# My POS 92 SENTRA :D



## B13Sentra2DR (Dec 7, 2003)

Check it:




















Car has GA16DE w/ 4spd manual self made short ram intake, pacesetter header(leaking and falling apart need hotshot soon) and flowmaster exhaust (too loud for me) 17 inch gunmetal drag extreme alloys stock suspension stock brakes LOVE it though


----------



## nadir (Dec 25, 2005)

looks great =)


----------



## sno (Oct 4, 2002)

i've got a stock tail light i'll sell you.


----------



## Gimp (Jun 9, 2002)

You should try and take some pictures during the daytime. It's rather difficult to see the car.
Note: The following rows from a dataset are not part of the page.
Lemma switch_to_next_spec s live k b k' :
  kcore live k -> none_running k -> caller_ok s k -> halted k = false ->
  switch_to_next s k = (b, k') -> scheduled live k b k'.
Proof.
  intros Hc Hn Hcall Hh Heq. unfold switch_to_next in Heq. destruct (pick_next k) as [next|] eqn:Ep.
  2: { injection Heq as <- <-. split; [by apply (kcore_frame live k)|]. by left. }
  destruct (pick_next_spec _ _ (kc_cur _ _ Hc) Ep) as [Hnext Hrun]. clear Ep.
  pose proof (ready_of_runnable _ _ Hn Hnext Hrun) as Hready.
  destruct (Z.eqb_spec next (current_actor k)) as [E|Hne]; [subst next|].
  - injection Heq as <- <-. split.
    + apply (kcore_frame live (upd (current_actor k) (set_state ACTOR_RUNNING) k)); try reflexivity.
      apply kcore_upd; [done | done | by apply run_slot; [apply (kc_slot _ _ Hc)|] | done].
    + right; left. split; [done|]. split; [done|]. split; [done|]. split; [|done].
      intros i Hi. autorewrite with kact. rewrite act_upd.
      change (current_actor (hal_enable_interrupts _)) with (current_actor k).
      destruct (Z.eqb_spec (current_actor k) i) as [<-|Hne]; [done|]. split; [|congruence].
      intros E. by destruct (Hn i Hi).
  - cbv zeta in Heq. set (k2 := set_tss _ _) in Heq.
    assert (Hk2 : halted k2 = false /\ current_actor k2 = next) by done.
    assert (Ek2 : k2 = set_tss (hal_set_kernel_stack next (ktss k)) (upd next (set_state ACTOR_RUNNING) (set_current next k))) by reflexivity.
    clearbody k2. injection Heq as <- Heq.
    destruct (switch_core s live k2 k next k' Hc Hn Hcall Hnext Hready Hne Ek2 Heq) as (H1 & H2 & H3).
    destruct (switch_words _ _ _ _ _ Heq) as (_ & _ & _ & _ & _ & _ & _ & W8 & _ & W10 & _).
    split; [done|]. right; right. split; [done|]. split; [by rewrite W10, (proj1 Hk2)|]. split; [done|]. split; [done|].
    rewrite W8. destruct Hk2 as [_ ->]. done.
Qed.

Lemma schedule_spec s live k b k' :
  kcore live k -> none_running k -> caller_ok s k -> halted k = false ->
  schedule_next s k = (b, k') -> exists live', scheduled live' k b k'.
Proof.
  intros Hc Hn Hcall Hh. unfold schedule_next. cbv zeta.
  assert (Hc0 : kcore live (hal_disable_interrupts k)) by by apply (kcore_frame live k).
  destruct (reap_spec _ _ Hc0) as (live1 & Hc1 & R1 & R2 & R3 & R4 & R5 & R6 & R7 & R8 & R9). clear Hc0.
  generalize dependent (reap_dead_actors (hal_disable_interrupts k)). intros k1 Hc1 R1 R2 R3 R4 R5 R6 R7 R8 R9 Heq.
  exists live1.
  assert (Hst1 : forall i, state (act k1 i) = state (act k i)) by (intros i; destruct (R9 i) as [->|(_ & _ & ->)]; done).
  assert (Hn1 : none_running k1) by (intros i Hi; rewrite Hst1; by apply Hn).
  change (current_actor k1 = current_actor k) in R1. change (kcpu k1 = kcpu k) in R6.
  change (frames k1 = frames k) in R7. change (halted k1 = halted k) in R8.
  assert (Hcall1 : caller_ok s k1) by (unfold caller_ok in *; destruct s; rewrite ?R1, ?R6, ?R7, ?Hst1; exact Hcall).
  destruct (switch_to_next_spec s live1 k1 b k' Hc1 Hn1 Hcall1 ltac:(congruence) Heq) as [H1 H2].
  split; [done|]. rewrite R1, Hst1 in H2. exact H2.
Qed.
(** ** Landing *)

Lemma dequeue_inv live k :
  kinv live k -> 0 <= current_actor k -> 0 < mailbox_count (act k (current_actor k)) -> kinv live (dequeue k).
Proof.
  intros [Hc Hr] H0 Hm. pose proof (kc_cur _ _ Hc) as Hcur. unfold dequeue.
  pose proof (kc_slot _ _ Hc (current_actor k) ltac:(lia)) as [[Hh Hn] Hb Hw Hp Ha Hs]. split.
  - apply kcore_upd; [done | lia | | done]. split; cbn [state mailbox_count stack_page a_cr3 rsp set_mailbox]; try done.
    + split; cbn [mailbox_head mailbox_count set_mailbox]; unfold MAILBOX_CAPACITY in *; [apply Z.mod_pos_bound|]; lia.
    + intros E. specialize (Hb E). lia.
  - intros i Hi. rewrite act_upd. destruct (Z.eqb_spec (current_actor k) i) as [<-|]; by apply Hr.
Qed.

(** A processor that has landed in an actor's saved context continues that
    actor, with interrupts on: in ring 3 at its entry point, or by returning
    from the call it was suspended in, or with a message. *)
Lemma resume_spec live k l k' :
  kinv live k -> landed k -> halted k = false -> resume k = (l, k') ->
  kinv live k' /\ irq k' = true /\ current_actor k' = current_actor k /\ halted k' = false /\
  (forall j, state (act k' j) = state (act k j)) /\
  match frames k !!! current_actor k with
  | FTrampoline => l = LUser
  | FReceive => exists m, l = LReceived m
  | _ => l = LReturns
  end.
Proof.
  intros Hi (H0 & Hrip & _ & _ & _ & Hnx & Hm) Hh. unfold resume. rewrite Hh, Hrip.
  destruct (frames k !!! current_actor k) eqn:Ef; cbn [resume_addr].
  - rewrite Z.eqb_refl. intros [= <- <-]. unfold actor_trampoline, hal_enter_user_mode.
    split_and!; try done. apply kinv_irq, kinv_cpu, Hi.
  - destruct (Z.eqb_spec schedule_next_ret actor_trampoline_addr); [congruence|].
    intros [= <- <-].
    split_and!; try done. by apply kinv_irq.
  - done.
  - destruct (Z.eqb_spec schedule_next_ret actor_trampoline_addr); [congruence|].
    set (k0 := hal_disable_interrupts _). assert (Hk0 : kinv live k0) by by apply kinv_irq, kinv_irq.
    assert (E0 : current_actor k0 = current_actor k /\ (forall i, act k0 i = act k i) /\ halted k0 = halted k) by done.
    clearbody k0. destruct E0 as (E1 & E2 & E3). specialize (Hm eq_refl).
    rewrite receive_loop_nonempty by (rewrite E1, E2; lia). intros [= <- <-]. split_and!; try done.
    + apply kinv_irq, dequeue_inv; [done | lia | rewrite E1, E2; lia].
    + unfold dequeue. cbn. congruence.
    + intros j. unfold dequeue. autorewrite with kact. rewrite act_upd, E1. destruct (_ =? j); by rewrite E2.
    + by eexists.
Qed.

(** ** Every event preserves the invariant *)

Definition event_ok (ev : event) : Prop :=
  match ev with EvSpawnProgram p s _ => image_ok p s | _ => True end.

(** The kernel runs an event: at boot on the boot stack, later on the current
    actor's own kernel stack, entered through a gate. *)
Inductive kstep : kern -> event -> result -> kern -> Prop :=
| step_boot ev k r k' :
    current_actor k = -1 -> halted k = false -> boot_event ev = true -> off_stacks (c_rsp (kcpu k)) ->
    run_event ev k = (r, k') -> kstep k ev r k'
| step_actor ev c k r k' :
    0 <= current_actor k -> halted k = false -> boot_event ev = false -> event_ok ev ->
    in_own_stack (current_actor k) (c_rsp c) -> run_event ev (enter c k) = (r, k') -> kstep k ev r k'.

Inductive reachable (k0 : kern) : kern -> Prop :=
| reach_refl : reachable k0 k0
| reach_step k ev r k' : reachable k0 k -> kstep k ev r k' -> reachable k0 k'.

Lemma settle_spec live k0 b k r k' :
  scheduled live k0 b k -> settle (b, k) = (r, k') ->
  kcore live k' /\ (halted k' = false -> one_running k' /\ r <> RLanding LStopped /\ r <> RLanding LExited).
Proof.
  intros [Hc Hcase] Heq. unfold settle in Heq. destruct Hcase as [[-> Hh]|[(-> & Hh & _ & H1 & _)|(-> & Hh & H1 & Hl & _)]].
  - unfold resume in Heq. rewrite Hh in Heq. injection Heq as <- <-. split; [done|]. by rewrite Hh.
  - injection Heq as <- <-. split; [done|]. intros _. by split_and!.
  - destruct (resume k) as [l k2] eqn:E. injection Heq as <- <-.
    destruct (resume_spec live k l k2 (conj Hc H1) Hl Hh E) as ([H2 H3] & _ & _ & H4 & _ & H5).
    split; [done|]. intros _. split; [done|]. destruct (frames k !!! current_actor k); first [subst l; done | destruct H5 as [m ->]; done].
Qed.
(* ===== verification/Pic.v ===== *)
(** * Interrupt controller and timer

    Models [src/hal/x86_64/pic.c] and [src/hal/x86_64/timer.c] as programs on a
    port bus.  [pc] is the documented programming model of the chips they
    talk to: two cascaded 8259 controllers and counter 0 of an 8254. *)
From S2P Require Import Prelude Ports.

Definition PIC1_CMD : Z := 0x20.
Definition PIC1_DATA : Z := 0x21.
Definition PIC2_CMD : Z := 0xA0.
Definition PIC2_DATA : Z := 0xA1.
Definition ICW1_INIT : Z := 0x11.
Definition ICW4_8086 : Z := 0x01.
Definition PIT_CHANNEL0 : Z := 0x40.
Definition PIT_COMMAND : Z := 0x43.
Definition PIT_BASE_HZ : Z := 1193182.

Section pic.
Context {B : Type} `{!PortBus B}.
Implicit Types (b : B).

Definition hal_pic_remap b : B :=
  let b := outb PIC1_CMD ICW1_INIT b in
  let b := outb PIC2_CMD ICW1_INIT b in
  let b := outb PIC1_DATA 0x20 b in
  let b := outb PIC2_DATA 0x28 b in
  let b := outb PIC1_DATA 0x04 b in
  let b := outb PIC2_DATA 0x02 b in
  let b := outb PIC1_DATA ICW4_8086 b in
  let b := outb PIC2_DATA ICW4_8086 b in
  let b := outb PIC1_DATA 0xFC b in
  outb PIC2_DATA 0xFF b.

Definition hal_pic_send_eoi (irq : Z) b : B :=
  let b := if 8 <=? irq then outb PIC2_CMD 0x20 b else b in
  outb PIC1_CMD 0x20 b.

Definition hal_timer_init (frequency_hz : Z) b : B :=
  let divisor := PIT_BASE_HZ / frequency_hz in
  let b := outb PIT_COMMAND 0x36 b in
  let b := outb PIT_CHANNEL0 (divisor .&. 0xFF) b in
  outb PIT_CHANNEL0 ((divisor .>>. 8) .&. 0xFF) b.
End pic.

(** ** The chips *)

(** [p_icw] is the initialisation word the data port expects next: 2, 3 or 4,
    or 0 when the chip is initialised and the port is the mask register. *)
Record pic8259 := Pic8259 { p_base : Z; p_icw : Z; p_mask : Z; p_isr : Z }.

(** Bit 4 of a command starts initialisation; 0x20 is a non-specific end of
    interrupt, which retires the highest-priority request in service, that is
    the lowest set bit. *)
Definition lowest_bit (x : Z) : Z := x .&. (- x).
Definition pic_command (v : Z) (p : pic8259) : pic8259 :=
  if Z.testbit v 4 then Pic8259 (p_base p) 2 0 0
  else if v =? 0x20 then Pic8259 (p_base p) (p_icw p) (p_mask p) (p_isr p - lowest_bit (p_isr p))
  else p.
Definition pic_data (v : Z) (p : pic8259) : pic8259 :=
  if p_icw p =? 2 then Pic8259 (v .&. 0xF8) 3 (p_mask p) (p_isr p)
  else if p_icw p =? 3 then Pic8259 (p_base p) 4 (p_mask p) (p_isr p)
  else if p_icw p =? 4 then Pic8259 (p_base p) 0 (p_mask p) (p_isr p)
  else Pic8259 (p_base p) 0 v (p_isr p).

(** Counter 0 of the 8254 after a "low byte, then high byte" command. *)
Record pit8254 := Pit8254 { t_mode : Z; t_low : option Z; t_reload : Z }.

Record pc := Pc { pc_master : pic8259; pc_slave : pic8259; pc_pit : pit8254 }.

Definition pit_data (v : Z) (t : pit8254) : pit8254 :=
  match t_low t with
  | None => Pit8254 (t_mode t) (Some v) (t_reload t)
  | Some lo =>
      let count := lo + 256 * v in
      Pit8254 (t_mode t) None (if count =? 0 then 65536 else count)
  end.

Definition pc_out (w p v : Z) (m : pc) : pc :=
  if p =? PIC1_CMD then Pc (pic_command v (pc_master m)) (pc_slave m) (pc_pit m)
  else if p =? PIC1_DATA then Pc (pic_data v (pc_master m)) (pc_slave m) (pc_pit m)
  else if p =? PIC2_CMD then Pc (pc_master m) (pic_command v (pc_slave m)) (pc_pit m)
  else if p =? PIC2_DATA then Pc (pc_master m) (pic_data v (pc_slave m)) (pc_pit m)
  else if p =? PIT_COMMAND then Pc (pc_master m) (pc_slave m) (Pit8254 v None (t_reload (pc_pit m)))
  else if p =? PIT_CHANNEL0 then Pc (pc_master m) (pc_slave m) (pit_data v (pc_pit m))
  else m.
#[export] Instance pc_bus : PortBus pc := {| port_in := fun _ _ m => (0, m); port_out := pc_out |}.

(** The vector the processor takes for IRQ line [irq], if it is let through.
    The slave hangs on the master's line 2. *)
Definition pic_vector (m : pc) (irq : Z) : option Z :=
  if negb ((p_icw (pc_master m) =? 0) && (p_icw (pc_slave m) =? 0)) then None
  else if irq <? 8 then
    if Z.testbit (p_mask (pc_master m)) irq then None else Some (p_base (pc_master m) + irq)
  else if Z.testbit (p_mask (pc_master m)) 2 || Z.testbit (p_mask (pc_slave m)) (irq - 8) then None
  else Some (p_base (pc_slave m) + (irq - 8)).

(** ** Theorems *)

(** after [hal_pic_remap], from any state of the two chips, exactly two
    lines are delivered: the timer on vector 32 and the keyboard on vector
    33.  Both are clear of the processor's exception vectors, and every other
    line, the slave's included, is masked. *)
Theorem remap_delivers_timer_and_keyboard (m : pc) irq :
  0 <= irq < 16 ->
  pic_vector (hal_pic_remap m) irq =
  if irq =? 0 then Some 32 else if irq =? 1 then Some 33 else None.
Proof.
  intros Hirq. destruct m as [[] [] []].
  assert (irq = 0 \/ irq = 1 \/ irq = 2 \/ irq = 3 \/ irq = 4 \/ irq = 5 \/ irq = 6 \/ irq = 7 \/
          irq = 8 \/ irq = 9 \/ irq = 10 \/ irq = 11 \/ irq = 12 \/ irq = 13 \/ irq = 14 \/ irq = 15) as H by lia.
  repeat destruct H as [->|H]; try subst irq; reflexivity.
Qed.

Lemma lowest_bit_pow n : 0 <= n -> lowest_bit (2 ^ n) = 2 ^ n.
Proof.
  intros Hn. unfold lowest_bit. apply Z.bits_inj'. intros k Hk. rewrite Z.land_spec.
  destruct (Z.eq_dec k n) as [->|Hne].
  - rewrite Z.bits_opp by lia. rewrite Z.pow2_bits_true by lia. cbn [andb].
    rewrite <- Z.ones_equiv. by rewrite Z.ones_spec_high by lia.
  - by rewrite Z.pow2_bits_false by lia.
Qed.

(** Acknowledging the one request in service leaves none in service, so the
    chip can deliver the next. *)
Lemma eoi_retires (m : pc) irq :
  0 <= irq < 8 -> p_isr (pc_master m) = 2 ^ irq ->
  p_isr (pc_master (hal_pic_send_eoi irq m)) = 0.
Proof.
  intros Hirq Hisr. destruct m as [[bs icw mk isr] sl t]. cbn in Hisr. subst isr.
  unfold hal_pic_send_eoi. zcmp.
  change (2 ^ irq - lowest_bit (2 ^ irq) = 0). rewrite lowest_bit_pow by lia. lia.
Qed.

Lemma timer_reload f (m : pc) :
  1 <= f -> PIT_BASE_HZ / f < 65536 -> 1 <= PIT_BASE_HZ / f ->
  t_reload (pc_pit (hal_timer_init f m)) = PIT_BASE_HZ / f.
Proof.
  intros Hf Hd Hd1. unfold hal_timer_init. set (d := PIT_BASE_HZ / f) in *.
  assert (E : u8 (d .&. 0xFF) + 256 * u8 ((d .>>. 8) .&. 0xFF) = d).
  { change 0xFF with (Z.ones 8). rewrite !Z.land_ones, Z.shiftr_div_pow2 by lia. unfold u8.
    Z.div_mod_to_equations; lia. }
  cbn -[Z.land Z.shiftr u8]. rewrite E. destruct (Z.eqb_spec d 0); [lia | done].
Qed.

(** for every frequency the counter can divide to, [hal_timer_init]
    programs the largest period that still ticks at least that often: mode 3,
    and a reload [r] with [r * f <= 1193182 < (r + 1) * f]. *)
Theorem timer_period (f : Z) (m : pc) :
  19 <= f <= PIT_BASE_HZ ->
  let t := pc_pit (hal_timer_init f m) in
  t_mode t = 0x36 /\ t_low t = None /\
  t_reload t * f <= PIT_BASE_HZ < (t_reload t + 1) * f.
Proof.
  intros Hf t. split; [done|]. split; [done|]. unfold t.
  assert (PIT_BASE_HZ / f < 65536 /\ 1 <= PIT_BASE_HZ / f) as [? ?].
  { unfold PIT_BASE_HZ in *. Z.div_mod_to_equations; nia. }
  rewrite timer_reload by lia. unfold PIT_BASE_HZ in *. Z.div_mod_to_equations; nia.
Qed.

(** Below 19 Hz the divisor does not fit the 16-bit counter and its high bits
    are lost: asking for 18 Hz programs 1588 Hz. *)
Example timer_18hz_truncates (m : pc) : t_reload (pc_pit (hal_timer_init 18 m)) = 751.
Proof. by destruct m as [? ? []]. Qed.

Definition pc_reset : pc := Pc (Pic8259 0x08 0 0 0) (Pic8259 0x70 0 0 0) (Pit8254 0 None 65536).

Lemma remap_delivers_timer_and_keyboard_witness :
  pic_vector (hal_pic_remap pc_reset) 0 = Some 32 /\ pic_vector (hal_pic_remap pc_reset) 14 = None.
Proof.
  split; [apply (remap_delivers_timer_and_keyboard pc_reset 0); lia |
          apply (remap_delivers_timer_and_keyboard pc_reset 14); lia].
Defined.

Lemma timer_period_witness : t_reload (pc_pit (hal_timer_init 100 pc_reset)) * 100 <= PIT_BASE_HZ.
Proof. apply (timer_period 100 pc_reset). unfold PIT_BASE_HZ. lia. Defined.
ALSO....try to resize them to about 640x480....easier to see here.


----------



## xbrandonx (Mar 27, 2004)

Gimp said:


> You should try and take some pictures after a car wash



yeah, that would be a good idea.


----------



## Hill_TOP_Drfter (Jan 4, 2006)

Kool SEntra....NISMO PRIDE


----------



## B13Sentra2DR (Dec 7, 2003)

Speaking of taillights, do they still make those taillights or any like them they had at sr20development?


----------



## B13Sentra2DR (Dec 7, 2003)

my HP photosmart E317 owns 
my car actually looks half decent in these pics!








still soap in the muffler tips I just washed it (for Gimpp)








it looks like it got punched in the left side of the "face" (look at the headlight/grill)








this looks like it has a great paint job or something but believe me it doesn't. and yes, they are 17's


----------